Monday, April 18, 2011

A diagnostic scheme for the psychopathology of civilization

Civilization—domestication more generally—is a pathological condition closely akin to obsessive-compulsive disorder in terms of need for control, recurrent attempts to reduce anxiety through compulsive behavior that paradoxically increases long-term anxiety, and resistance to treatment.   Despite this, modern mental health practitioners have yet to devise an appropriate diagnostic classification scheme.

I suggest that the extent to which modern human victims of civilization have been successfully metabolized into the system can be considered diagnostic of a group of pervasive syndromes: let’s call it Civilization Dependence Disorder (CDD).   CDD is a spectrum disorder.   A spectrum disorder is a cluster of psychiatric syndromes that have overlapping or related symptoms.  The subgroups of a spectrum disorder are frequently arrayed along a continuum—a spectrum—in order of severity.  
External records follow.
(** * FastKeyTracker: the key-combination detector of
      [selection_autocomplete_popup_configurable.py]

    A shallow embedding of the class [FastKeyTracker] (lines 196-421 of the
    source) and the properties of its press / release / sweep / watchdog
    operations.

    Modelling choices.
    - A pynput key is an opaque token compared by equality: a member of the
      enum [Key] is identified by its name, a [KeyCode] by its character.
    - [self.key_states] (a dict key -> press time) is a [gmap]; the order of
      its items only shows in log lines.  [self.combinations] (a dict
      name -> frozenset) is iterated by [check_combinations], so it is an
      association list with the insertion order of a Python dict.
    - Times are the floats returned by [time.time()], in seconds: finite
      floats, each modelled as the rational it denotes.  The four time tests
      of the source subtract two floats before they compare; the subtraction
      is the float subtraction [float_sub], which rounds the exact
      difference to the nearest float.  Every call of [time.time()] in the
      source is an argument of the function that makes the call, so one
      operation may see several, different clock readings.
    - Log lines (all the [self.logger] calls and the debug flags that only
      guard them) are left out.
    - Every operation is one atomic step on the tracker; the interleaving of
      the timer thread with the listener thread is not modelled. *)

From Stdlib Require Import QArith Qround Qpower Lqa Ascii DecimalString.
From stdpp Require Import gmap strings list fin_maps.

(** ** Keys *)

(** [pynput.keyboard.Key.<name>] and [pynput.keyboard.KeyCode.from_char(c)]. *)
Inductive KeyIdentity : Type :=
  | Key (name : string)
  | KeyCode (char : string).

#[global] Instance KeyIdentity_eq_dec : EqDecision KeyIdentity.
Proof. solve_decision. Defined.

Definition KeyIdentity_to_sum (k : KeyIdentity) : string + string :=
  match k with Key n => inl n | KeyCode c => inr c end.

Definition KeyIdentity_of_sum (x : string + string) : KeyIdentity :=
  match x with inl n => Key n | inr c => KeyCode c end.

#[global] Instance KeyIdentity_countable : Countable KeyIdentity.
Proof.
  apply (inj_countable' KeyIdentity_to_sum KeyIdentity_of_sum).
  intros [n|c]; reflexivity.
Defined.

(** ** Float comparisons and truthiness *)

(** [x > y] on two times. *)
Definition Qgtb (x y : Q) : bool := negb (Qle_bool x y).

(** Truthiness of a float: [0.0] is false, every other value is true. *)
Definition float_truthy (t : Q) : bool := negb (Qeq_bool t 0).

(** ** Float subtraction *)

(** [2 ** e]. *)
Definition pow2 (e : Z) : Q := Qpower 2 e.

(** The exponent of a positive [q]: the [e] with
    [2 ** e <= q < 2 ** (e + 1)]. *)
Definition binade (q : Q) : Z :=
  if Qle_bool 1 q then Z.log2 (Qfloor q)
  else (- Z.log2_up (Qceiling (/ q)))%Z.

(** The integer nearest to [q], the even one of the two when [q] is half
    way between them. *)
Definition round_half_even (q : Q) : Z :=
  let f := Qfloor q in
  match (q - inject_Z f ?= 1 # 2)%Q with
  | Lt => f
  | Gt => (f + 1)%Z
  | Eq => if Z.even f then f else (f + 1)%Z
  end.

(** A positive [q] rounded to 53 significant bits. *)
Definition round_positive (q : Q) : Q :=
  let e := (binade q - 52)%Z in
  (inject_Z (round_half_even (q * pow2 (- e))) * pow2 e)%Q.

(** The float nearest to [q], the even one of two that are as near: the
    rounding of the arithmetic of Python floats (IEEE 754 binary64).  The
    exponent is not bounded here.  For the difference of two floats that
    changes no comparison with a float: a difference below the normal range
    is a float already, and one past the largest float stays past it. *)
Definition round_float (q : Q) : Q :=
  match (q ?= 0)%Q with
  | Eq => 0%Q
  | Gt => round_positive q
  | Lt => (- round_positive (- q))%Q
  end.

(** [a - b] on floats. *)
Definition float_sub (a b : Q) : Q := round_float (a - b)%Q.

(** The literals [0.8] and [0.3] of the source: the floats nearest to 8/10
    and to 3/10. *)
Definition float_0_8 : Q := 3602879701896397 # 4503599627370496.
Definition float_0_3 : Q := 5404319552844595 # 18014398509481984.

(** ** The combination table: a Python dict iterated in insertion order *)

Section PyDict.
Context {V : Type}.

(** [d[name] = v]: an existing name keeps its place, a new one goes last. *)
Fixpoint dict_setitem (name : string) (v : V) (d : list (string * V))
  : list (string * V) :=
  match d with
  | [] => [(name, v)]
  | (n, w) :: d' =>
      if decide (n = name) then (n, v) :: d'
      else (n, w) :: dict_setitem name v d'
  end.

(** [d.get(name)]. *)
Fixpoint dict_get (name : string) (d : list (string * V)) : option V :=
  match d with
  | [] => None
  | (n, w) :: d' => if decide (n = name) then Some w else dict_get name d'
  end.
End PyDict.

(** ** The tracker *)

(** [self.stats]. *)
Record Stats : Type := mkStats {
  total_key_presses : nat;
  combinations_detected : nat;
  combinations_timeout : nat;
  stuck_keys_cleaned : nat
}.

(** The three timing settings read from the [timing] section of the
    configuration in [__init__]. *)
Record Timing : Type := mkTiming {
  cfg_combination_timeout : Q;
  cfg_max_key_hold_time : Q;
  cfg_cleanup_interval : Q
}.

(** The fallbacks of [config.getfloat]: 0.8, 2.0 and 0.5 seconds. *)
Definition default_timing : Timing :=
  {| cfg_combination_timeout := float_0_8;
     cfg_max_key_hold_time := 2;
     cfg_cleanup_interval := 1 # 2 |}.

Record FastKeyTracker : Type := mkTracker {
  combination_timeout : Q;
  max_key_hold_time : Q;
  cleanup_interval : Q;
  key_states : gmap KeyIdentity Q;
  combinations : list (string * gset KeyIdentity);
  combination_start_time : option Q;
  last_activity : Q;
  stats : Stats
}.

Definition set_key_states (ks : gmap KeyIdentity Q) (s : FastKeyTracker) :=
  mkTracker (combination_timeout s) (max_key_hold_time s) (cleanup_interval s)
    ks (combinations s) (combination_start_time s) (last_activity s) (stats s).

Definition set_combinations (c : list (string * gset KeyIdentity))
    (s : FastKeyTracker) :=
  mkTracker (combination_timeout s) (max_key_hold_time s) (cleanup_interval s)
    (key_states s) c (combination_start_time s) (last_activity s) (stats s).

Definition set_combination_start_time (o : option Q) (s : FastKeyTracker) :=
  mkTracker (combination_timeout s) (max_key_hold_time s) (cleanup_interval s)
    (key_states s) (combinations s) o (last_activity s) (stats s).

Definition set_last_activity (t : Q) (s : FastKeyTracker) :=
  mkTracker (combination_timeout s) (max_key_hold_time s) (cleanup_interval s)
    (key_states s) (combinations s) (combination_start_time s) t (stats s).

Definition set_stats (st : Stats) (s : FastKeyTracker) :=
  mkTracker (combination_timeout s) (max_key_hold_time s) (cleanup_interval s)
    (key_states s) (combinations s) (combination_start_time s)
    (last_activity s) st.

Definition incr_total_key_presses (st : Stats) : Stats :=
  mkStats (S (total_key_presses st)) (combinations_detected st)
    (combinations_timeout st) (stuck_keys_cleaned st).

Definition incr_combinations_detected (st : Stats) : Stats :=
  mkStats (total_key_presses st) (S (combinations_detected st))
    (combinations_timeout st) (stuck_keys_cleaned st).

Definition incr_combinations_timeout (st : Stats) : Stats :=
  mkStats (total_key_presses st) (combinations_detected st)
    (S (combinations_timeout st)) (stuck_keys_cleaned st).

Definition add_stuck_keys_cleaned (n : nat) (st : Stats) : Stats :=
  mkStats (total_key_presses st) (combinations_detected st)
    (combinations_timeout st) (stuck_keys_cleaned st + n).

(** ** [add_combination] (lines 232-253) *)

(** [{Key.ctrl, Key.shift, Key.alt}]. *)
Definition modifier_keys : gset KeyIdentity :=
  {[ Key "ctrl"%string; Key "shift"%string; Key "alt"%string ]}.

Definition add_combination (name : string) (keys : list KeyIdentity)
    (s : FastKeyTracker) : bool * FastKeyTracker :=
  let key_set : gset KeyIdentity := list_to_set keys in
  if decide (size key_set = 0%nat) then (false, s)
  else if decide (size key_set = 1%nat ∧ key_set ⊆ modifier_keys)
  then (false, s)
  else (true, set_combinations (dict_setitem name key_set (combinations s)) s).

(** ** [check_combinations] (lines 321-359) *)

(** The test of the loop body, [current_keys == combo_keys]. *)
Definition exact_match (current_keys : gset KeyIdentity)
    (entry : string * gset KeyIdentity) : bool :=
  bool_decide (current_keys = entry.2).

Definition check_combinations (s : FastKeyTracker)
    : option string * FastKeyTracker :=
  let current_keys : gset KeyIdentity := dom (key_states s) in
  if decide (current_keys = ∅) then (None, s)
  else
    match List.find (exact_match current_keys) (combinations s) with
    | Some (name, _) =>
        (Some name,
         set_combination_start_time None
           (set_key_states ∅
              (set_stats (incr_combinations_detected (stats s)) s)))
    | None => (None, s)
    end.

(** ** [cleanup_stuck_keys] (lines 361-382) *)

(** [current_time - press_time > self.max_key_hold_time]. *)
Definition held_too_long (s : FastKeyTracker) (current_time : Q)
    (item : KeyIdentity * Q) : bool :=
  Qgtb (float_sub current_time item.2) (max_key_hold_time s).

(** The list [stuck_keys] built by the first loop. *)
Definition stuck_keys (current_time : Q) (s : FastKeyTracker)
    : list KeyIdentity :=
  (filter (λ item, held_too_long s current_time item)
     (map_to_list (key_states s))).*1.

(** [current_time] is the reading of [time.time()] at line 363. *)
Definition cleanup_stuck_keys (current_time : Q) (s : FastKeyTracker)
    : FastKeyTracker :=
  match stuck_keys current_time s with
  | [] => s
  | stuck =>
      let s1 := set_stats (add_stuck_keys_cleaned (length stuck) (stats s)) s in
      let s2 := set_key_states (foldr delete (key_states s1) stuck) s1 in
      if decide (key_states s2 = ∅)
      then set_combination_start_time None s2
      else s2
  end.

(** ** [on_key_press] (lines 264-302) *)

(** The condition of the [elif] at line 279,
    [self.combination_start_time and (current_time -
    self.combination_start_time) > self.combination_timeout]: the left
    operand is tested for truthiness, so [None] and [0.0] both make the
    condition false. *)
Definition combination_timed_out (current_time : Q) (s : FastKeyTracker)
    : bool :=
  match combination_start_time s with
  | None => false
  | Some start =>
      float_truthy start
      && Qgtb (float_sub current_time start) (combination_timeout s)
  end.

(** Lines 266-290: everything before the final match evaluation.
    [current_time] is the reading at line 266, [sweep_time] the later one
    made inside [cleanup_stuck_keys]. *)
Definition on_key_press_update (key : KeyIdentity) (current_time sweep_time : Q)
    (s : FastKeyTracker) : FastKeyTracker :=
  let s1 := set_stats (incr_total_key_presses (stats s)) s in
  let s2 := cleanup_stuck_keys sweep_time s1 in
  let s3 :=
    if decide (key_states s2 = ∅)
    then set_combination_start_time (Some current_time) s2
    else if combination_timed_out current_time s2
    then set_combination_start_time (Some current_time)
           (set_key_states ∅
              (set_stats (incr_combinations_timeout (stats s2)) s2))
    else s2 in
  set_last_activity current_time
    (set_key_states (<[key := current_time]> (key_states s3)) s3).

(** Line 302: [return self.check_combinations()]. *)
Definition on_key_press (key : KeyIdentity) (current_time sweep_time : Q)
    (s : FastKeyTracker) : option string * FastKeyTracker :=
  check_combinations (on_key_press_update key current_time sweep_time s).

(** ** [on_key_release] (lines 304-319) *)

(** [release_time] is the reading of [time.time()] at line 308.  The method
    has no [return]: its value is always [None]. *)
Definition on_key_release (key : KeyIdentity) (release_time : Q)
    (s : FastKeyTracker) : option string * FastKeyTracker :=
  match key_states s !! key with
  | Some _ =>
      let s1 := set_key_states (delete key (key_states s)) s in
      let s2 := set_last_activity release_time s1 in
      (None,
       if decide (key_states s2 = ∅)
       then set_combination_start_time None s2
       else s2)
  | None => (None, s)
  end.

(** ** [force_reset] (lines 384-394) *)

Definition force_reset (reset_time : Q) (s : FastKeyTracker) : FastKeyTracker :=
  let s1 := if decide (key_states s = ∅) then s else set_key_states ∅ s in
  set_last_activity reset_time (set_combination_start_time None s1).

(** ** [start_monitoring] (lines 400-421) *)

(** One run of the inner function [monitor]: [current_time] is read at line
    404, [sweep_time] inside [cleanup_stuck_keys], [reset_time] inside
    [force_reset].  The threshold 5.0 is a literal of the source. *)
Definition monitor (current_time sweep_time reset_time : Q)
    (s : FastKeyTracker) : FastKeyTracker :=
  let s1 := cleanup_stuck_keys sweep_time s in
  if Qgtb (float_sub current_time (last_activity s1)) 5
     && bool_decide (key_states s1 ≠ ∅)
  then force_reset reset_time s1
  else s1.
CDD has a prevalence rate quickly approaching 100%. It has an insidious onset, with the first symptoms emerging in early childhood.  In its most severe form, CDD victims are completely unaware that they have any problem—this despite pervading feelings of anomie, angst, and alienation (the “three As of CDD”), chronically unfulfilling and unhappy lives, and patterns of highly compulsive and blatantly self-destructive behavior. 

Diagnostic subcategories:
City-dwellers who have grown up in an urban environment and display the most severe symptoms of CDD meet the criteria for CDD Type I: domesticated human-tame.

Persons raised in more rural settings or city dwellers who for whatever reasons have had sufficient exposure to the natural world to understand that it operates by subtle principles that are distinct from those under which corporate consumer society functions meet the criteria for CDD Type II, domesticated human –cultivation incomplete.    

Persons who display either covert or overt animosity to the accoutrements of civilization while remaining more or less entirely embedded meet the criterion for CDD type III, domesticated human –feral tendencies.

Persons who actively reject civilization and participate only as a result of physical or psychological coercion represent a transition to the less-severe end of the CDD spectrum: Feral Human Type I.

Persons who not only reject civilization, but who also refuse to be coerced into direct participation (e.g., persons serving exaggerated prison terms for refusal to acknowledge the legitimacy of power or persons embedded in alternative life-ways such as communal permaculture), meet the criteria for Feral Human Type II.  It is questionable whether the latter qualifies as an actual disorder category since many of the psychological symptoms are vicarious, consisting primarily of empathetic responses to the results of civilization’s pathological effects on other people and the natural environment.

The final category, Wild Human, is applicable to an increasingly limited number of indigenous human beings living in traditional gatherer-hunter communities.  Note: Wild Human is not technically a diagnostic category, as it is associated with no symptomology.